Right now, all we can do is some work around. For example one of our database use this query to figure out MAX AGG_DATE as part of daily ETL process. AGG_DATE is partition key of the table and not indexed.
The old execution plan looks like this,
Ouch and yes, the Pstart is 1 and Pstop is 1149. Oracle scanned all 1149 partitions of the table and took a very long time as expected.

SQL> explain plan for SELECT max(AGG_DATE) from (SELECT "A1"."AGG_DATE" FROM "WEB_APPS"."COUNTER_DAY_AGG" "A1" order by AGG_DATE desc );
Explained.
SQL> select * from table(dbms_xplan.display());

PLAN_TABLE_OUTPUT
------------------------------------
Plan hash value: 4125776214
----------------------------------------------------------------------------------| Id | Operation | Name | Rows | Bytes | Cost (%CPU)| Time | Pstart| Pstop |
-------------------------------------------------------------------------------------------------------------------
| 0 | SELECT STATEMENT | | 1 | 8 | 10M (2)| 34:45:45 | | |
| 1 | SORT AGGREGATE | | 1 | 8 | | | | |
| 2 | PARTITION RANGE ALL| | 5196M| 38G| 10M (2)| 34:45:45 | 1 | 1149 |
| 3 | TABLE ACCESS FULL | COUNTER_DAY_AGG | 5196M| 38G| 10M (2)| 34:45:45 | 1 | 1149 |
----------------------------------------------------------------------------------

Since this our daily job, the work around I put in is where clause.

The plan looks better after that, Pstart is now KEY instead 1. In our case it will scan 7 daily partitions.

The stats give bogus running time estimate. The actual run time reduced from 20 minutes to 1 minute.

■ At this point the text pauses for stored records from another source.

Lemma parseCidr_field s f f' c : parseCidr s f = inr c → parseCidr s f' = inr c.
Proof.
  unfold parseCidr. destruct (split_on "/" s) as [|address [|rawPrefix [|]]]; try done. cbv zeta.
  by destruct (_ || num_lt _ (to_number rawPrefix)).
Qed.
Lemma parse_optional_block o f c : parse_optional o f = inr c → c = block o.
Proof.
  destruct o as [s|]; cbn [parse_optional]; [|by intros [= <-]]. intros H. check_step H. subst. cbn [block mbind option_bind].
  by rewrite (parseCidr_field s f "" x Hx).
Qed.
Lemma ipam_entry_ok e4 e6 seen i raw a seen' : ipam_entry e4 e6 seen i raw = inr (a, seen') →
  entry_ok e4 e6 a ∧ is_parsedSubnets seen' = is_parsedSubnets seen ++ option_list (block (ip_subnet a)) ∧
  ∀ c e, block (ip_subnet a) = Some c → e ∈ is_parsedSubnets seen → cidrOverlaps e c = false.
Proof.
  unfold ipam_entry. intros H. check_step H. check_step H. check_step H. check_step H. check_step H. check_step H. check_step H.
  check_step H. check_step H. check_step H. check_step H. check_step H. check_step H. check_step H. check_step H.
  injection H as <- <-. repeat match goal with E : refuse_unless _ _ = inr _ |- _ => apply refuse_unless_inv in E end.
  repeat match goal with E : parse_optional _ _ = inr ?c |- _ => apply parse_optional_block in E; subst c end.
  cbn [ip_subnet ip_range ip_gateway ip_auxAddresses is_parsedSubnets].
  split; [split; cbn [ip_subnet ip_range ip_gateway ip_auxAddresses]|split; [done|]].
  - intros c Ec. rewrite Ec in *. by apply negb_true_iff.
  - intros r Er. rewrite Er in *. done.
  - intros g ->. done.
  - apply Forall_forall. intros e He. match goal with E : forallb _ _ = true |- _ => rewrite forallb_forall in E; apply E end. by apply list_elem_of_In.
  - intros c e Ec He. rewrite Ec in *. cbn [from_option] in *.
    match goal with E : negb (existsb _ _) = true |- _ => apply negb_true_iff in E; apply not_true_iff_false; intros Eo; revert E;
      apply not_false_iff_true, existsb_exists; exists e; split; [by apply list_elem_of_In|done] end.
Qed.

(** No block meets one before it. *)
Fixpoint apart (seen : list cidr) (l : list ipam_config) : Prop :=
  match l with
  | [] => True
  | a :: l => (∀ c e, block (ip_subnet a) = Some c → e ∈ seen → cidrOverlaps e c = false) ∧
              apart (seen ++ option_list (block (ip_subnet a))) l
  end.
Lemma ipam_entries_ok e4 e6 items : ∀ seen i l, ipam_entries e4 e6 seen i items = inr l →
  Forall (entry_ok e4 e6) l ∧ apart (is_parsedSubnets seen) l.
Proof.
  induction items as [|raw items IH]; intros seen i l; cbn [ipam_entries]; [by intros [= <-]|]. intros H. check_step H.
  destruct x as [a seen']. check_step H. injection H as <-. apply ipam_entry_ok in Hx as (Ha & E & Ho). apply IH in Hx0 as [Hl Hs].
  split; [by constructor|]. cbn [apart]. by rewrite <-E.
Qed.
Lemma apart_seen seen l i a c e : apart seen l → l !! i = Some a → block (ip_subnet a) = Some c → e ∈ seen → cidrOverlaps e c = false.
Proof.
  revert seen i. induction l as [|b l IH]; intros seen i H; [done|]. destruct H as [H Hl], i as [|i].
  - intros [= ->]. by apply H.
  - intros Hi Hb He. apply (IH _ _ Hl Hi Hb). apply elem_of_app. by left.
Qed.
Lemma apart_pair seen l i j a b ca cb : apart seen l → l !! i = Some a → l !! j = Some b → (i < j)%nat →
  block (ip_subnet a) = Some ca → block (ip_subnet b) = Some cb → cidrOverlaps ca cb = false.
Proof.
  revert seen i j. induction l as [|x l IH]; intros seen i j H Hi Hj Hij Ha Hb; [done|]. destruct H as [H Hl], i as [|i], j as [|j]; try lia.
  - injection Hi as ->. apply (apart_seen _ _ _ _ _ _ Hl Hj Hb). rewrite Ha. apply elem_of_app. right. apply list_elem_of_here.
  - by apply (IH _ i j Hl Hi Hj ltac:(lia)).
Qed.
Lemma parse_status_json s : status_ok s = true → parseStatus (Some (status_json s)) = Some s.
Proof.
  destruct s as [st sid inst rev root pool path fn pos dur vol rc nra cap err ec upd]. unfold status_ok. simpl.
  intros [[[[[[Hi Hrev]%andb_prop Hrc]%andb_prop Hpos]%andb_prop Hdur]%andb_prop [Hf Hvol]%andb_prop]%andb_prop Hcap]%andb_prop.
  unfold parseStatus, status_json, isVodPlayerState, isVodPlayerErrorCode.
  assert (hasOnlyKeys (match status_json (Status st sid inst rev root pool path fn pos dur vol rc nra cap err ec upd) with
    JObj ps => ps | _ => [] end) status_keys = true) as Hk by (by vm_compute).
  unfold status_json in Hk. cbn [as_object mbind option_bind]. rewrite Hk. cbn [negb prop]. simpl.
  rewrite of_text_state. simpl. rewrite string_or_null_nullable. simpl.
  apply negb_true_iff in Hi. rewrite Hi. rewrite !nonNegativeInteger_num by done. simpl.
  rewrite !string_or_null_nullable. simpl. rewrite nonNegative_num by done. simpl.
  destruct dur as [n|]; simpl in *; [rewrite nonNegative_num by done; simpl|];
    rewrite finiteNumber_num by done; simpl; rewrite Hvol; simpl;
    rewrite parse_capabilities_json by done; simpl;
    destruct ec as [c|]; simpl; try rewrite of_text_code; done.
Qed.

Lemma request_roundtrip r : request_ok r = true → command_plain (rq_command r) = true →
  byteLength (JSON_stringify (request_json r)) ≤ VOD_PLAYER_BROKER_MAX_FRAME_BYTES →
  parseVodPlayerBrokerRequest (JSON_stringify (request_json r)) = Some r.
Proof.
  intros [Hid Hc]%andb_prop Hp Hsize. unfold parseVodPlayerBrokerRequest, parseJsonRecord.
  rewrite bool_decide_false by lia. rewrite JSON_roundtrip by (by apply request_wf).
  destruct r as [id c]. destruct (parse_command_json c Hc) as (ps&E&Hps). unfold request_json. cbn [rq_id rq_command] in *.
  rewrite E. unfold baseEnvelope. simpl. rewrite safeRequestId_str by done. cbn [mbind option_bind].
  change (Request id <$> parseCommand ps = Some (Request id c)). by rewrite Hps.
Qed.

Lemma response_roundtrip r : response_valid r = true → response_plain r = true →
  byteLength (JSON_stringify (response_json r)) ≤ VOD_PLAYER_BROKER_MAX_FRAME_BYTES →
  parseVodPlayerBrokerResponse (JSON_stringify (response_json r)) = Some r.
Proof.
  intros Hv Hp Hsize. unfold parseVodPlayerBrokerResponse, parseJsonRecord.
  rewrite bool_decide_false by lia. rewrite JSON_roundtrip by (by apply response_wf).
  destruct r as [id s|id error code n]; cbn [response_valid] in Hv; unfold baseEnvelope; simpl.
  - apply andb_prop in Hv as [Hid Hs]. rewrite safeRequestId_str by done. simpl.
    change (JObj _) with (status_json s). by rewrite parse_status_json.
  - apply andb_prop in Hv as [[Hid He%bool_decide_eq_true]%andb_prop Hn%bool_decide_eq_true].
    rewrite safeRequestId_str by done. simpl. rewrite bool_decide_false by lia.
    unfold isVodPlayerErrorCode. simpl. rewrite of_text_code. simpl.
    assert (isInteger (lit n) = true) as Hi by apply isInteger_int.
    assert (num_lt (lit n) (lit 400) = false ∧ num_lt (lit 599) (lit n) = false) as [H1 H2].
    { unfold num_lt. cbn [lit]. fold (lit 400) (lit 599) (lit n). by rewrite !num_le_int, !bool_decide_true by lia. }
    pose proof (number_Z_int n) as H3. unfold lit in *. by rewrite Hi, H1, H2, H3.
Qed.

(** ** The client *)
Definition VodPlayerRuntimeError (message : string) (statusCode : Z) (code : VodPlayerErrorCode) : exn :=
  Exn "VodPlayerRuntimeError" message (Some statusCode) (Some (error_code_text code)) [].

Definition disabledStatus (now : string) : VodPlayerStatus :=
  Status vod_idle None "disabled" (lit 0) None None None None (lit 0) None (lit 100) (lit 0) None
    (Capabilities false false false (JStr "unknown") (Some "VOD Player is disabled"))
    (Some "VOD Player is disabled") (Some VOD_PLAYER_DISABLED) now.

Definition commandTimeout (startupTimeoutMs commandTimeoutMs : Z) (c : VodPlayerCommand) : Z :=
  let processStopBudgetMs := 12000 in
  let responseBudgetMs := 2000 in
  match c with
  | cmd_play _ _ _ _ | cmd_session act_retry _ =>
      Z.max VOD_PLAYER_BROKER_CONNECT_TIMEOUT_MS
        (startupTimeoutMs + commandTimeoutMs * 5 + processStopBudgetMs * 2 + 5000 + responseBudgetMs)
  | _ => Z.max VOD_PLAYER_BROKER_CONNECT_TIMEOUT_MS (commandTimeoutMs + processStopBudgetMs + responseBudgetMs)
  end.

(** What a call comes to at once, or the command and timeout of a request. *)
Definition getStatus (enabled : bool) (now : string) : VodPlayerStatus + VodPlayerCommand * Z :=
  if negb enabled then inl (disabledStatus now) else inr (cmd_status, VOD_PLAYER_BROKER_CONNECT_TIMEOUT_MS).
Definition command (enabled : bool) (startupTimeoutMs commandTimeoutMs : Z) (c : VodPlayerCommand)
    : exn + VodPlayerCommand * Z :=
  if negb enabled then inl (VodPlayerRuntimeError "VOD Player is disabled" 503 VOD_PLAYER_DISABLED)
  else inr (c, commandTimeout startupTimeoutMs commandTimeoutMs c).

Definition socketError (code : option string) (message : string) : exn :=
  if bool_decide (code = Some "EACCES" ∨ code = Some "EPERM") then
    VodPlayerRuntimeError "VOD Player socket access was denied" 403 PERMISSION_DENIED
  else if bool_decide (code = Some "ENOENT" ∨ code = Some "ECONNREFUSED") then
    VodPlayerRuntimeError "VOD Player is unavailable" 503 VOD_PLAYER_UNAVAILABLE
  else VodPlayerRuntimeError (if bool_decide (message = "") then "VOD Player connection failed" else message)
         503 VOD_PLAYER_UNAVAILABLE.

(** The state of one request: the buffer, and how the promise was settled. *)
Record client := Client { cl_buffer : string; cl_outcome : option (exn + VodPlayerStatus) }.
Definition finish (o : exn + VodPlayerStatus) (c : client) : client :=
  match cl_outcome c with Some _ => c | None => Client (cl_buffer c) (Some o) end.
(* ===== verification/Http.v ===== *)
(** * Replies of the HTTP handlers

    What [reply.status(n).send(body)] sends: a value, an [{ error }] body or
    nothing. *)
From S2P Require Import Prelude.
Open Scope Z_scope.

Inductive body (A : Type) :=
| Sent (a : A)
| ErrorBody (message : string)
| NoBody.
Arguments Sent {A} a.
Arguments ErrorBody {A} message.
Arguments NoBody {A}.

Record reply (A : Type) := Reply { rp_status : Z; rp_body : body A }.
Arguments Reply {A} rp_status rp_body.
Arguments rp_status {A} r.
Arguments rp_body {A} r.

Definition send {A} (a : A) : reply A := Reply 200 (Sent a).
Definition send_status {A} (n : Z) (a : A) : reply A := Reply n (Sent a).
Definition send_error {A} (n : Z) (message : string) : reply A := Reply n (ErrorBody message).

Definition has_code (e : exn) (codes : list string) : bool :=
  match exn_code e with Some c => bool_decide (c ∈ codes) | None => false end.
Definition instance_of (name : string) (e : exn) : bool := bool_decide (exn_name e = name).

SQL> explain plan for SELECT MAX("A1"."AGG_DATE") FROM "ODS_WEB_APPS"."COUNTER_DAY_AGG" "A1" where AGG_DATE > sysdate-7;

Explained.

SQL> select * from table(dbms_xplan.display());

PLAN_TABLE_OUTPUT

----------------------------------------------------------------------------------Plan hash value: 1669369268

----------------------------------------------------------------------------------| Id | Operation | Name | Rows | Bytes | Cost (%CPU)| Time | Pstart| Pstop |

------------------------------------------------------------------------------------------------------------------------

| 0 | SELECT STATEMENT | | 1 | 8 | 10M (4)| 36:09:51 | | |

| 1 | SORT AGGREGATE | | 1 | 8 | | | | |

| 2 | PARTITION RANGE ITERATOR| | 6919K| 52M| 10M (4)| 36:09:51 | KEY | 1149 |

|* 3 | TABLE ACCESS FULL | COUNTER_DAY_AGG | 6919K| 52M| 10M (4)| 36:09:51 | KEY | 1149 |

----------------------------------------------------------------------------------

Of course there's one trade off of this work around. It will limit the script's ability to catch up failed or missed loading. The script use this query to find out max loading date and catch up load from that date. So if our loading didn't run for more than 7 days, the script won't be able to catchup. I guess that's something we can live with, it's not possible that we didn't notice our daily ETL job was not running for past 7 days :) Even in worst case scenario that really happens, we can still deal with it individually.